Chocolate upward price trends to continue beyond Easter
The cocoa’s price passed US$3, 000 a tonne this week.
However, the Easter holidays are not the driving force.
More importantly, skilled worker shortages and political uphveals in West Africa are the major contributors to the price increase trend. West Africa is the source of 70 per cent of the world’s cocoa beans.
Professor David Guest from the Department of Plant and Food Sciences at the University of Sydney told The Observer in 2015 that rising chocolate costs were inevitable.

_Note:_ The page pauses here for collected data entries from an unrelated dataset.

Lemma get_wal_inv key (P : Engine -> Prop) :
  (forall e p, P e -> P (set_partitions (<[key := p]>) e)) -> (forall e f, P e -> P (set_wals f e)) ->
  hoare P (get_or_create_wal key) (fun _ => P) P.
Proof.
  intros HP HW. unfold get_or_create_wal. eapply hoare_bind; [apply (hoare_get P (fun _ => P)); auto|].
  intros e0. simpl. destruct (en_wals e0 !! key); [apply hoare_ret; auto|].
  eapply hoare_bind; [by apply get_partition_inv|]. intros p.
  eapply hoare_bind; [apply hoare_or_panic, (hoare_on_fs _ _ (fun _ => P)); by intros; destruct_and?|].
  intros wal. apply hoare_modify. auto.
Qed.

Lemma wal_append_inv key t d (P : Engine -> Prop) :
  (forall e f, P e -> P (set_wals f e)) -> hoare P (wal_append key t d) (fun _ => P) P.
Proof.
  intros HW w e r w' e' HP E. unfold wal_append in E. destruct (en_wals e !! key) as [[p wal]|]; [|by simplify_eq].
  destruct (run_wal p wal (fun s => append s t d) w) as [[r0 wal'] w1]. simplify_eq. destruct r0; by apply HW.
Qed.

Lemma update_table_inv key l put :
  (forall m m', put m = Ret m' -> table_ok b key m -> table_ok b key m') ->
  hoare (active key l) (update_table l put) (fun _ => active key l) (en_inv b).
Proof.
  intros Hput w e r w' e' [H Hk] E. unfold update_table in E.
  destruct (en_heap e !! l) as [m|] eqn:El; [|by simplify_eq].
  destruct (put m) as [m'|x|] eqn:Em; simplify_eq; [|done|done].
  split; [|done]. apply (en_inv_update b key l m); auto. by apply Hput.
Qed.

“You need to look after these trees properly, which requires labour,” said Professor Guest.
“And labour shortages are a real problem in the cocoa-growing areas because of a drift of young people to the cities and people suffering from poor health,” he stated.
Skilled farmers are also moving away from plantation commodity crops to high–value horticulture. For example Kenya is exporting fresh vegetables by air daily to UK and European countries. But Australian consumers are eating more chocolate in 2015
Overall yearly demand adding to price drive
According to Professor Tim Benton from the Faculty of Biological Sciences at the University of Leeds in the UK an overall increasing demand for cocoa is helping to drive up prices.
“Demand for cocoa is growing fast and it is not clear what stocks are held across the world,” Professor Benton said.
“This creates a recipe for price uncertainty. It can drive up prices, lead to panic buying and create the potential for a price spike,” he states.
Australians are certainly contributing to the increased demand with new Roy Morgan Research statistics released this week confirming that consumers ate more chocolate in 2015 than they did in 2013.